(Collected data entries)
"""

(** X5. The [balanceAfter] snapshot of a user's latest ledger entry stays
    equal to the stored balance, clamped grants included: the property
    survives [deductCredits], [addCredits] and the webhook handler with any
    arguments and any failing database calls, and [getCreditsBalance] on an
    account that is not due the manual-pro correction when the ledger write
    of the lazy initialisation succeeds. *)
Theorem snapshots_current_preserved (s : Store) :
  snapshots_current s ->
  (forall E u a d k, snapshots_current (snd (deductCredits E u a d k s)))
  /\ (forall E u a ty d k ev, snapshots_current (snd (addCredits E u a ty d k ev s)))
  /\ (forall E ev, snapshots_current (snd (paypal_webhook E ev s)))
  /\ (forall E u,
        fails E LedgerAdd = false ->
        (forall acct, users s !! u = Some acct -> manual_pro_pending acct = false) ->
        snapshots_current (snd (getCreditsBalance E u s))).
Proof.
  intros Hs. repeat split.
  - intros E u a d k.
    destruct (deductCredits_cases E u a d k s) as [[-> _]|(acct & Hu & _ & ->)]; [exact Hs|].
    simpl. apply snapshots_commit; [exact Hs|reflexivity|].
    simpl. intros b [= <-]. apply num_or_Some_0.
  - intros E u a ty d k ev. apply addCredits_snapshots. exact Hs.
  - intros E ev.
    assert (Hswitch : snapshots_current (snd (apply_event E ev s))).
    { apply apply_event_preserves; [| |exact Hs].
      - intros u ty d k e. apply addCredits_snapshots. exact Hs.
      - intros u f s' Hf Hs' v e b.
        rewrite (proj1 (users_update_keeps_ledger E u f s')).
        rewrite (users_update_keeps_balance E u f s' v Hf). apply Hs'. }
    destruct (paypal_webhook_cases E ev s) as [->|[->|[_ ->]]];
      [exact Hs|exact Hswitch|exact Hswitch].
  - intros E u Hadd Hmanual.
    destruct (getCreditsBalance_cases E u s)
      as [->|[(_ & Hfail & _)|[(Hnone & ->)|(a & Hu & Hpending & _)]]].
    + exact Hs.
    + congruence.
    + apply snapshots_commit; [exact Hs|reflexivity|]. simpl. discriminate.
    + rewrite (Hmanual a Hu) in Hpending. discriminate.
Qed.

Lemma snapshots_current_preserved_witness :
  snapshots_current
    (snd (addCredits env_ok "alice" (- PLAN_CREDITS pro) refund
                     "Payment refunded/reversed (PAYMENT.SALE.REFUNDED)"
                     (Some "paypal_refund_WH-2") (Some "WH-2") alice_store))
  /\ snapshots_current (snd (getCreditsBalance env_ok "alice" alice_store)).
Proof.
  destruct (snapshots_current_preserved alice_store alice_store_snapshots)
    as (_ & Hgrant & _ & Hget).
  split; [apply Hgrant|]. apply Hget; [reflexivity|].
  intros acct Hacct. vm_compute in Hacct. injection Hacct as <-. reflexivity.
Defined.
(** The pattern accepts every name made of a run name, three numeric
    fields and, at most, a final newline, and gives its fields back. *)
Lemma match_rejoin (run scan index charge tail : string) :
  run <> EmptyString -> all_chars (atom_ok AnyChar) run ->
  scan <> EmptyString -> all_chars is_digit scan ->
  index <> EmptyString -> all_chars is_digit index ->
  charge <> EmptyString -> all_chars is_digit charge ->
  tail = EmptyString \/ tail = newline_string ->
  re_match spectrum_name_re (rejoin run scan index charge +:+ tail)
  = Some [run; scan; index; charge].
Proof.
  intros Hr Hrun Hs Hscan Hi Hindex Hc Hcharge Htail.
  assert (is_Some (re_match spectrum_name_re
                     (rejoin run scan index charge +:+ tail)))
    as [m Hm].
  { unfold re_match.
    apply (run_complete spectrum_name_re _ tail []
             [run; scan; index; charge]); [|eauto].
    unfold spectrum_name_re, rejoin. cbn [denotes].
    exists run, ("." +:+ scan +:+ "." +:+ index +:+ "." +:+ charge), [run].
    split; [reflexivity|]. split; [exists []; auto|].
    exists ".", (scan +:+ "." +:+ index +:+ "." +:+ charge), [run].
    split; [reflexivity|]. split; [exists "."%char; auto|].
    exists scan, ("." +:+ index +:+ "." +:+ charge), [run; scan].
    split; [reflexivity|]. split; [exists [run]; auto|].
    exists ".", (index +:+ "." +:+ charge), [run; scan].
    split; [reflexivity|]. split; [exists "."%char; auto|].
    exists index, ("." +:+ charge), [run; scan; index].
    split; [reflexivity|]. split; [exists [run; scan]; auto|].
    exists ".", charge, [run; scan; index].
    split; [reflexivity|]. split; [exists "."%char; auto|].
    exists charge, EmptyString, [run; scan; index; charge].
    split; [now rewrite append_empty_r|]. split; [exists [run; scan; index]; auto|].
    split; [reflexivity|]. split; [|reflexivity].
    destruct Htail as [-> | ->]; reflexivity. }
  rewrite Hm. f_equal.
  apply spectrum_name_re_sound in Hm
    as (g1 & g2 & g3 & g4 & tail' & -> & Heq & Htail' & Hg2 & Hg3 & Hg4).
  rewrite !rejoin_split in Heq.
  assert (forall d t, all_chars is_digit d ->
                      t = EmptyString \/ t = newline_string ->
                      all_chars no_dot (d +:+ t)) as Hnd.
  { intros d t Hd Ht. apply all_chars_app. split.
    - eapply all_chars_impl; [apply digit_no_dot | exact Hd].
    - destruct Ht as [-> | ->]; repeat constructor. }
  apply split_at_last_dot in Heq as [Heq Hlast]; [| now apply Hnd ..].
  apply digits_before_tail in Hlast; [| assumption ..]. subst g4.
  rewrite (regroup run scan index), (regroup g1 g2 g3) in Heq.
  apply split_at_last_dot in Heq as [Heq Hthird];
    [| eapply all_chars_impl; [apply digit_no_dot | assumption] ..].
  apply split_at_last_dot in Heq as [Hfirst Hsecond];
    [| eapply all_chars_impl; [apply digit_no_dot | assumption] ..].
  now subst.
Qed.

(** X5: the decomposition inverts the composition.  For every run name
    that is not empty and holds no newline (dots are allowed in it) and every
    non-empty scan, index and charge made of digits, [re.match] on
    [<run>.<scan>.<index>.<charge>] succeeds and its four groups are the run
    name, the scan, the index and the charge. *)
Theorem decompose_rejoin (run scan index charge : string) :
  run <> EmptyString -> all_chars (atom_ok AnyChar) run ->
  scan <> EmptyString -> all_chars is_digit scan ->
  index <> EmptyString -> all_chars is_digit index ->
  charge <> EmptyString -> all_chars is_digit charge ->
  re_match spectrum_name_re (rejoin run scan index charge)
  = Some [run; scan; index; charge].
Proof.
  intros. rewrite <- (append_empty_r (rejoin run scan index charge)).
  apply match_rejoin; auto.
Qed.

"""

[Exercise objective] Copy every record above exactly as it appears.

[Response for this exercise]
(** X5. The [balanceAfter] snapshot of a user's latest ledger entry stays
    equal to the stored balance, clamped grants included: the property
    survives [deductCredits], [addCredits] and the webhook handler with any
    arguments and any failing database calls, and [getCreditsBalance] on an
    account that is not due the manual-pro correction when the ledger write
    of the lazy initialisation succeeds. *)
Theorem snapshots_current_preserved (s : Store) :
  snapshots_current s ->
  (forall E u a d k, snapshots_current (snd (deductCredits E u a d k s)))
  /\ (forall E u a ty d k ev, snapshots_current (snd (addCredits E u a ty d k ev s)))
  /\ (forall E ev, snapshots_current (snd (paypal_webhook E ev s)))
  /\ (forall E u,
        fails E LedgerAdd = false ->
        (forall acct, users s !! u = Some acct -> manual_pro_pending acct = false) ->
        snapshots_current (snd (getCreditsBalance E u s))).
Proof.
  intros Hs. repeat split.
  - intros E u a d k.
    destruct (deductCredits_cases E u a d k s) as [[-> _]|(acct & Hu & _ & ->)]; [exact Hs|].
    simpl. apply snapshots_commit; [exact Hs|reflexivity|].
    simpl. intros b [= <-]. apply num_or_Some_0.
  - intros E u a ty d k ev. apply addCredits_snapshots. exact Hs.
  - intros E ev.
    assert (Hswitch : snapshots_current (snd (apply_event E ev s))).
    { apply apply_event_preserves; [| |exact Hs].
      - intros u ty d k e. apply addCredits_snapshots. exact Hs.
      - intros u f s' Hf Hs' v e b.
        rewrite (proj1 (users_update_keeps_ledger E u f s')).
        rewrite (users_update_keeps_balance E u f s' v Hf). apply Hs'. }
    destruct (paypal_webhook_cases E ev s) as [->|[->|[_ ->]]];
      [exact Hs|exact Hswitch|exact Hswitch].
  - intros E u Hadd Hmanual.
    destruct (getCreditsBalance_cases E u s)
      as [->|[(_ & Hfail & _)|[(Hnone & ->)|(a & Hu & Hpending & _)]]].
    + exact Hs.
    + congruence.
    + apply snapshots_commit; [exact Hs|reflexivity|]. simpl. discriminate.
    + rewrite (Hmanual a Hu) in Hpending. discriminate.
Qed.

Lemma snapshots_current_preserved_witness :
  snapshots_current
    (snd (addCredits env_ok "alice" (- PLAN_CREDITS pro) refund
                     "Payment refunded/reversed (PAYMENT.SALE.REFUNDED)"
                     (Some "paypal_refund_WH-2") (Some "WH-2") alice_store))
  /\ snapshots_current (snd (getCreditsBalance env_ok "alice" alice_store)).
Proof.
  destruct (snapshots_current_preserved alice_store alice_store_snapshots)
    as (_ & Hgrant & _ & Hget).
  split; [apply Hgrant|]. apply Hget; [reflexivity|].
  intros acct Hacct. vm_compute in Hacct. injection Hacct as <-. reflexivity.
Defined.
(** The pattern accepts every name made of a run name, three numeric
    fields and, at most, a final newline, and gives its fields back. *)
Lemma match_rejoin (run scan index charge tail : string) :
  run <> EmptyString -> all_chars (atom_ok AnyChar) run ->
  scan <> EmptyString -> all_chars is_digit scan ->
  index <> EmptyString -> all_chars is_digit index ->
  charge <> EmptyString -> all_chars is_digit charge ->
  tail = EmptyString \/ tail = newline_string ->
  re_match spectrum_name_re (rejoin run scan index charge +:+ tail)
  = Some [run; scan; index; charge].
Proof.
  intros Hr Hrun Hs Hscan Hi Hindex Hc Hcharge Htail.
  assert (is_Some (re_match spectrum_name_re
                     (rejoin run scan index charge +:+ tail)))
    as [m Hm].
  { unfold re_match.
    apply (run_complete spectrum_name_re _ tail []
             [run; scan; index; charge]); [|eauto].
    unfold spectrum_name_re, rejoin. cbn [denotes].
    exists run, ("." +:+ scan +:+ "." +:+ index +:+ "." +:+ charge), [run].
    split; [reflexivity|]. split; [exists []; auto|].
    exists ".", (scan +:+ "." +:+ index +:+ "." +:+ charge), [run].
    split; [reflexivity|]. split; [exists "."%char; auto|].
    exists scan, ("." +:+ index +:+ "." +:+ charge), [run; scan].
    split; [reflexivity|]. split; [exists [run]; auto|].
    exists ".", (index +:+ "." +:+ charge), [run; scan].
    split; [reflexivity|]. split; [exists "."%char; auto|].
    exists index, ("." +:+ charge), [run; scan; index].
    split; [reflexivity|]. split; [exists [run; scan]; auto|].
    exists ".", charge, [run; scan; index].
    split; [reflexivity|]. split; [exists "."%char; auto|].
    exists charge, EmptyString, [run; scan; index; charge].
    split; [now rewrite append_empty_r|]. split; [exists [run; scan; index]; auto|].
    split; [reflexivity|]. split; [|reflexivity].
    destruct Htail as [-> | ->]; reflexivity. }
  rewrite Hm. f_equal.
  apply spectrum_name_re_sound in Hm
    as (g1 & g2 & g3 & g4 & tail' & -> & Heq & Htail' & Hg2 & Hg3 & Hg4).
  rewrite !rejoin_split in Heq.
  assert (forall d t, all_chars is_digit d ->
                      t = EmptyString \/ t = newline_string ->
                      all_chars no_dot (d +:+ t)) as Hnd.
  { intros d t Hd Ht. apply all_chars_app. split.
    - eapply all_chars_impl; [apply digit_no_dot | exact Hd].
    - destruct Ht as [-> | ->]; repeat constructor. }
  apply split_at_last_dot in Heq as [Heq Hlast]; [| now apply Hnd ..].
  apply digits_before_tail in Hlast; [| assumption ..]. subst g4.
  rewrite (regroup run scan index), (regroup g1 g2 g3) in Heq.
  apply split_at_last_dot in Heq as [Heq Hthird];
    [| eapply all_chars_impl; [apply digit_no_dot | assumption] ..].
  apply split_at_last_dot in Heq as [Hfirst Hsecond];
    [| eapply all_chars_impl; [apply digit_no_dot | assumption] ..].
  now subst.
Qed.

(** X5: the decomposition inverts the composition.  For every run name
    that is not empty and holds no newline (dots are allowed in it) and every
    non-empty scan, index and charge made of digits, [re.match] on
    [<run>.<scan>.<index>.<charge>] succeeds and its four groups are the run
    name, the scan, the index and the charge. *)
Theorem decompose_rejoin (run scan index charge : string) :
  run <> EmptyString -> all_chars (atom_ok AnyChar) run ->
  scan <> EmptyString -> all_chars is_digit scan ->
  index <> EmptyString -> all_chars is_digit index ->
  charge <> EmptyString -> all_chars is_digit charge ->
  re_match spectrum_name_re (rejoin run scan index charge)
  = Some [run; scan; index; charge].
Proof.
  intros. rewrite <- (append_empty_r (rejoin run scan index charge)).
  apply match_rejoin; auto.
Qed.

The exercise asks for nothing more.